Receba Samizdat em seu e-mail

Delivered by FeedBurner

terça-feira, 17 de junho de 2014

Dez perguntas para Ana Elisa Ribeiro



1 – Para começar, quem é Ana Elisa Ribeiro?
Aqui, pra você, sou poetisa. Escrevo poemas desde bem novinha, mas só fui me levar um pouco a sério quando tinha ali pelos 20 anos. Mesmo assim, não posso me levar a sério demais. A dúvida me beneficia e acho que isso vale pra qualquer um que lide com textos.
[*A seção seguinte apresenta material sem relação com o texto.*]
Lemma safe_scalarMult_bytes (n : nat) :
  forall i : nat, (i + n = mlen)%nat ->
  safe n0 b0 S
    (scalarMult_bytes qx qy qz p1x p1y p1yNeg p1z p2x p2y p2yNeg p2z
       k1PosNAF k1NegNAF k2PosNAF k2NegNAF mlen n i) (fun _ => True).
Proof.
  induction n as [|n IH]; intros i Hi; cbn [scalarMult_bytes].
  - apply safe_ret. exact I.
  - destruct (naf_bytes_at_in_range mlen k1PosNAF k1NegNAF i L1 M1 ltac:(lia))
      as (a1 & a2 & Ea).
    destruct (naf_bytes_at_in_range mlen k2PosNAF k2NegNAF i L2 M2 ltac:(lia))
      as (c1 & c2 & Ec).
    eapply safe_bind; [apply (safe_lift _ _ _ _ _ (fun _ => True) Ea I)|].
    intros [x1 x2] _.
    eapply safe_bind; [apply (safe_lift _ _ _ _ _ (fun _ => True) Ec I)|].
    intros [y1 y2] _.
    eapply safe_bind; [apply safe_scalarMult_bits | intros _ _].
    apply IH. lia.
Qed.
End LoopFootprint.

Lemma safe_ScalarMult (n0 b0 : nat) (Bx By : ptr) (k : list byte) :
  safe n0 b0 no_cell (ScalarMult Bx By k)
       (fun r => (b0 <= fst r)%nat /\ (b0 <= snd r)%nat).
Proof.
  unfold ScalarMult.
  destruct (splitK (moduloReduce k)) as [[[k1 k2] signK1] signK2].
  destruct (NAF_masks k1) as (pos1 & neg1 & E1 & L1 & _).
  destruct (NAF_masks k2) as (pos2 & neg2 & E2 & L2 & _).
  do 3 safe_bind_prim.
  eapply safe_bind; [apply safe_bigAffineToField|]. intros [p1x p1y] [Hx Hy].
  cbn [fst snd] in Hx, Hy.
  unfold_methods.
  repeat first [ safe_bind_prim | safe_leaf ].
  all: try cell_side.
  destruct (signK1 =? -1), (signK2 =? -1); cbv beta iota zeta.
  all: eapply safe_bind;
    [apply (safe_lift _ _ _ _ _ (fun r => r = (pos1, neg1)) E1 eq_refl)|];
    intros ? ->; cbv beta iota zeta;
    eapply safe_bind;
    [apply (safe_lift _ _ _ _ _ (fun r => r = (pos2, neg2)) E2 eq_refl)|];
    intros ? ->; cbv beta iota zeta;
    (eapply safe_bind;
     [ apply safe_scalarMult_bytes; try assumption; try lia;
       try (repeat split; left; assumption);
       try (destruct (Nat.ltb_spec (length pos1) (length pos2)); lia)
     | intros _ _ ]);
    apply safe_fieldJacobianToBigAffine; left; assumption.
Qed.


(** ** How [ScalarMult] lifts its input point *)

(** The Z cells of the two lifted points, [p1z] and [p2z], are the seventh
    and the twelfth field value [ScalarMult] allocates.  Both are set to 1
    and no statement of the loop or of the final conversion writes them. *)
Lemma ScalarMult_lifted_z (Bx By : ptr) (k : list byte) (m : mem) :
  exists rx ry m', ScalarMult Bx By k m = Some ((rx, ry), m') /\
    fld m' (6 + fnext m)%nat = 1 /\ fld m' (11 + fnext m)%nat = 1.
Proof.
  unfold ScalarMult. do 3 mstep.
  destruct (splitK (moduloReduce k)) as [[[k1 k2] signK1] signK2].
  destruct (NAF_masks k1) as (pos1 & neg1 & E1 & L1 & _).
  destruct (NAF_masks k2) as (pos2 & neg2 & E2 & L2 & _).
  mcall (bigAffineToField_run Bx By (falloc (falloc (falloc m)))).
  repeat mstep.
  lazymatch goal with
  | |- exists rx ry m', ?c ?mm = _ /\ _ => set (ms := mm)
  end.
  assert (Hn : fnext ms = (12 + fnext m)%nat) by (subst ms; next_simpl; reflexivity).
  assert (Z6 : fld ms (6 + fnext m)%nat = 1)
    by (subst ms; cbn [Nat.add]; fsimpl; reflexivity).
  assert (Z11 : fld ms (11 + fnext m)%nat = 1)
    by (subst ms; cbn [Nat.add]; fsimpl; reflexivity).
  clearbody ms. set (n := fnext m) in *. clearbody n.
  set (mlen := if (length pos1 <? length pos2)%nat
               then length pos2 else length pos1).
  assert (M1 : (length pos1 <= mlen)%nat)
    by (subst mlen; destruct (Nat.ltb_spec (length pos1) (length pos2)); lia).
  assert (M2 : (length pos2 <= mlen)%nat)
    by (subst mlen; destruct (Nat.ltb_spec (length pos1) (length pos2)); lia).
  destruct (signK1 =? -1), (signK2 =? -1); cbv beta iota zeta;
    rewrite (bind_run _ _ _ _ _ (lift_run _ _ _ E1));
    rewrite (bind_run _ _ _ _ _ (lift_run _ _ _ E2));
    fold mlen;
    lazymatch goal with
    | |- context [ scalarMult_bytes ?qx ?qy ?qz ?a ?b ?c ?d ?e ?f ?g ?h
                     _ _ _ _ _ _ _ ] =>
        destruct (safe_scalarMult_bytes (12 + n)%nat (bnext ms)
                    (fun q : ptr => q <> (6 + n)%nat /\ q <> (11 + n)%nat)
                    qx qy qz a b c d e f g h)
          with (k1PosNAF := pos1) (k1NegNAF := neg1) (k2PosNAF := pos2)
               (k2NegNAF := neg2) (mlen := mlen) (n := mlen) (i := 0%nat)
               (m := ms)
          as ([] & m1 & El & _ & (Kn & _ & Kf & _))
    end;
    try assumption; try lia;
    try (repeat split; right; lia).
  all: rewrite (bind_run _ _ _ _ _ El).
  all: destruct (fieldJacobianToBigAffine_spec n (S n)
                   (S (S n)) m1)
         as (m' & E & _ & _ & _ & _ & _ & _ & Fr); try lia.
  all: exists (bnext m1), (S (bnext m1)), m'; split; [exact E|].
  all: rewrite !Fr by lia.
  all: rewrite !Kf by lia.
  all: split; assumption.
Qed.




(** ** The shape of the NAF masks *)

(** X3: [NAF] returns two slices of the same length, which is len(k) or
    len(k) + 1; in the longer case the extra leading byte is 0x01 in retPos
    and 0x00 in retNeg. *)
Theorem NAF_lengths (k : list byte) :
  exists retPos retNeg, NAF k = Some (retPos, retNeg) /\
    length retPos = length retNeg /\
    (length retPos = length k \/
     (length retPos = S (length k) /\
      retPos !! 0%nat = Some Byte.x01 /\ retNeg !! 0%nat = Some Byte.x00)).
Proof.
  unfold NAF.
  destruct (naf_loop_ok k (length k) (le_n _)
             (NafState false (replicate (length k + 1) Byte.x00)
                             (replicate (length k + 1) Byte.x00)))
    as (st & E & HlP & HlN & Hinv).
  { unfold naf_ok. cbn [carry retPos retNeg].
    rewrite !length_replicate, !be_value_replicate_zero.
    replace (8 * (Z.of_nat (length k) - Z.of_nat (length k))) with 0 by lia.
    split; [lia|]. split; [lia|]. apply naf_inv_init. }
  rewrite E. cbn [mbind option_bind].
  destruct (carry st) eqn:Ec.
  - destruct (lookup_lt_is_Some_2 (retPos st) 0) as [old Hold]; [lia|].
    rewrite Hold. cbn [mbind option_bind].
    eexists _, _. split; [reflexivity|].
    rewrite length_insert. split; [lia|]. right. split; [exact HlP|].
    split; [apply list_lookup_insert_eq; lia|].
    destruct (lookup_lt_is_Some_2 (retNeg st) 0) as [b Hb]; [lia|].
    rewrite Hb. f_equal. apply byte.unsigned_inj.
    rewrite (be_value_lookup _ _ _ Hb), HlN.
    pose proof (inv_neg _ _ _ _ _ Hinv) as Hn.
    replace (8 * (Z.of_nat (S (length k)) - 1 - Z.of_nat 0))
      with (8 * Z.of_nat (length k)) by lia.
    rewrite Z.div_small by lia. reflexivity.
  - eexists _, _. split; [reflexivity|].
    rewrite !length_drop. split; [lia|]. left. lia.
Qed.

(** ** Conversion of special points *)

Lemma pow_mod_zero (a : Z) (e : positive) (n : Z) :
  a mod n = 0 -> pow_mod a e n = 0.
Proof.
  intros Ha. induction e as [e IH|e IH|]; cbn [pow_mod].
  - rewrite IH. reflexivity.
  - rewrite IH. reflexivity.
  - exact Ha.
Qed.

Lemma pow_mod_one (e : positive) (n : Z) : 1 < n -> pow_mod 1 e n = 1.
Proof.
  intros Hn. induction e as [e IH|e IH|]; cbn [pow_mod].
  - rewrite IH. change (1 * 1) with 1. rewrite (Z.mod_small 1 n) by lia.
    change (1 * 1) with 1. apply Z.mod_small. lia.
  - rewrite IH. change (1 * 1) with 1. apply Z.mod_small. lia.
  - apply Z.mod_small. lia.
Qed.

Lemma finverse_zero (a : Z) : feq a 0 -> finverse a = 0.
Proof. intros H. apply pow_mod_zero. exact H. Qed.

Lemma finverse_one : finverse 1 = 1.
Proof. apply pow_mod_one. reflexivity. Qed.

(** X4: a Jacobian point with Z = 0 in the field (the point at infinity)
    is converted to the affine pair (0, 0), whatever X and Y are. *)
Theorem fieldJacobianToBigAffine_infinity (x y z : ptr) (m : mem) :
  (x < fnext m)%nat -> (y < fnext m)%nat -> (z < fnext m)%nat ->
  x <> y -> x <> z -> y <> z ->
  feq (fld m z) 0 ->
  exists rx ry m', fieldJacobianToBigAffine x y z m = Some ((rx, ry), m') /\
    big m' rx = 0 /\ big m' ry = 0.
Proof.
  intros Hx Hy Hz Nxy Nxz Nyz Zz.
  destruct (fieldJacobianToBigAffine_spec x y z m Hx Hy Hz Nxy Nxz Nyz)
    as (m' & E & _ & _ & _ & Bx & By & _).
  exists (bnext m), (S (bnext m)), m'. split; [exact E|].
  rewrite Bx, By, (finverse_zero _ Zz).
  repeat rewrite (fmul_zero_r _ 0) by reflexivity.
  split; reflexivity.
Qed.

Lemma fieldJacobianToBigAffine_infinity_witness :
  exists rx ry m',
    fieldJacobianToBigAffine 0 1 2 (mem_of_fields [4; 8; 0])
    = Some ((rx, ry), m') /\ big m' rx = 0 /\ big m' ry = 0.
Proof.
  apply (fieldJacobianToBigAffine_infinity 0 1 2 (mem_of_fields [4; 8; 0]));
    try (vm_compute; lia); try lia; try (vm_compute; reflexivity).
Defined.

(** X5: lifting an affine pair with [bigAffineToField], giving it Z = 1 and
    lowering it with [fieldJacobianToBigAffine] returns the absolute values
    of the two coordinates reduced modulo P: the pair itself when both are
    in [0, P). *)
Theorem affine_round_trip (x y : ptr) (m : mem) :
  exists rx ry m',
    ('(fx, fy) ← bigAffineToField x y;
     fz ← fnew; fieldVal.SetInt fz 1;;
     fieldJacobianToBigAffine fx fy fz) m = Some ((rx, ry), m') /\
    big m' rx = Z.abs (big m x) mod fieldPrime /\
    big m' ry = Z.abs (big m y) mod fieldPrime.
Proof.
  mcall (bigAffineToField_run x y m). do 2 mstep.
  lazymatch goal with
  | |- context [ fieldJacobianToBigAffine ?a ?b ?c ?mm ] =>
      destruct (fieldJacobianToBigAffine_spec a b c mm)
        as (m' & E & _ & _ & _ & Bx & By & _); try ptr_side
  end.
  exists (bnext m), (S (bnext m)), m'.
  revert E Bx By. fsimpl. intros E Bx By. split; [exact E|].
  rewrite Bx, By, finverse_one.
  change (fmul 1 1) with 1. change (fmul 1 1) with 1.
  unfold fnormalize, fmul. rewrite !Z.mul_1_r, !Z.mod_mod by discriminate.
  split; reflexivity.
Qed.

(** ** The affine entry points *)

(** X6: [Double] of a point whose y is zero returns two new big integers
    holding zero, without touching any other value. *)
Theorem Double_zero_y (x1 y1 : ptr) (m : mem) :
  big m y1 = 0 ->
  exists r1 r2 m', Double x1 y1 m = Some ((r1, r2), m') /\
    r1 <> r2 /\ (bnext m <= r1)%nat /\ (bnext m <= r2)%nat /\
    big m' r1 = 0 /\ big m' r2 = 0 /\
    (forall p, (p < bnext m)%nat -> big m' p = big m p) /\
    (forall q, fld m' q = fld m q).
Proof.
  intros Hy. unfold Double. mstep. rewrite Hy. cbn [Z.sgn Z.eqb].
  do 2 mstep. rewrite ret_run.
  eexists _, _, _. split; [reflexivity|].
  repeat split; intros; fsimpl; try reflexivity; lia.
Qed.

Lemma Double_zero_y_witness :
  exists r1 r2 m', Double 0 1 (mem_of_bigs [5; 0]) = Some ((r1, r2), m') /\
    big m' r1 = 0 /\ big m' r2 = 0.
Proof.
  destruct (Double_zero_y 0 1 (mem_of_bigs [5; 0]))
    as (r1 & r2 & m' & E & _ & _ & _ & B1 & B2 & _).
  - vm_compute. reflexivity.
  - exists r1, r2, m'. auto.
Defined.

(** X7: [IsOnCurve] returns for every pair of big integers, its answer is
    whether |y|^2 = |x|^3 + 7 holds modulo P (the sign of a coordinate is
    dropped), and no existing value is changed. *)
Theorem IsOnCurve_equation (x y : ptr) (m : mem) :
  let X := Z.abs (big m x) in
  let Y := Z.abs (big m y) in
  exists m',
    IsOnCurve x y m
    = Some (((Y * Y) mod fieldPrime =? (X * X * X + 7) mod fieldPrime), m') /\
    (forall p, big m' p = big m p) /\
    (forall q, (q < fnext m)%nat -> fld m' q = fld m q).
Proof.
  intros X Y. unfold IsOnCurve.
  mcall (bigAffineToField_run x y m). fold X Y.
  repeat mstep.
  lazymatch goal with
  | |- context [ fieldVal.Equals ?a ?b ?mm ] => rewrite (Equals_run a b mm)
  end.
  fsimpl. fold X Y.
  assert (E1 : fnormalize (fmul Y Y) = (Y * Y) mod fieldPrime).
  { change ((Y * Y) mod fieldPrime) with (fnormalize (Y * Y)).
    apply (proj1 (fnormalize_feq _ _)). apply feq_fmul. }
  assert (E2 : fnormalize (fmul (fmul X X) X + 7)
               = (X * X * X + 7) mod fieldPrime).
  { change ((X * X * X + 7) mod fieldPrime) with (fnormalize (X * X * X + 7)).
    apply (proj1 (fnormalize_feq _ _)). feq_clean. reflexivity. }
  rewrite E1, E2. eexists. split; [reflexivity|].
  split; intros; fsimpl; reflexivity.
Qed.

(** ** What [Add] and [Double] leave alone *)

Lemma safe_Add (n0 b0 : nat) (x1 y1 x2 y2 : ptr) :
  safe n0 b0 no_cell (Add x1 y1 x2 y2)
       (fun r => r = (x2, y2) \/ r = (x1, y1) \/
                 ((b0 <= fst r)%nat /\ (b0 <= snd r)%nat)).
Proof.
  unfold Add. unfold_methods.
  repeat first [ safe_bind_prim | safe_leaf ]; try cell_side.
  apply safe_if; [apply safe_ret; auto|].
  repeat first [ safe_bind_prim | safe_leaf ]; try cell_side.
  apply safe_if; [apply safe_ret; auto|].
  eapply safe_bind; [apply safe_bigAffineToField|]. intros [fx1 fy1] [H1 H2].
  eapply safe_bind; [apply safe_bigAffineToField|]. intros [fx2 fy2] [H3 H4].
  cbn [fst snd] in *.
  repeat first [ safe_bind_prim | safe_leaf ]; try cell_side.
  eapply safe_bind.
  { apply safe_addJacobian; left; assumption. }
  intros _ _. eapply safe_weaken.
  { apply safe_fieldJacobianToBigAffine; left; assumption. }
  cbv beta. auto.
Qed.

Lemma safe_Double (n0 b0 : nat) (x1 y1 : ptr) :
  safe n0 b0 no_cell (Double x1 y1)
       (fun r => (b0 <= fst r)%nat /\ (b0 <= snd r)%nat).
Proof.
  unfold Double. unfold_methods.
  repeat first [ safe_bind_prim | safe_leaf ]; try cell_side.
  apply safe_if.
  { do 2 safe_bind_prim. apply safe_ret. cbv beta in *. cbn [fst snd]. lia. }
  eapply safe_bind; [apply safe_bigAffineToField|]. intros [fx1 fy1] [H1 H2].
  cbn [fst snd] in *.
  repeat first [ safe_bind_prim | safe_leaf ]; try cell_side.
  eapply safe_bind.
  { apply safe_doubleJacobian; left; assumption. }
  intros _ _. apply safe_fieldJacobianToBigAffine; left; assumption.
Qed.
Sou autora de uma dezena de livros, mais ou menos, entre literários e outros. Mas sou também a mãe - estilo chata - do Eduardo. Sou professora numa escola pública federal - estilo permissiva. Sou doutora, pesquisadora de linguagens - estilo Capes. Sou mineira, bem mineira, dessas que comem pelas beiradas - mas comem. Sou belo-horizontina, bem belo-horizontina, com sotaque daqui e preguiça de viajar - mas viajo. Sou fã de Coca Cola e de sapatos de bico redondo. Eu gosto de ser essas coisas. E gosto muito de viver a vida, literalmente, entre textos. Sem isso seria bem mais chato.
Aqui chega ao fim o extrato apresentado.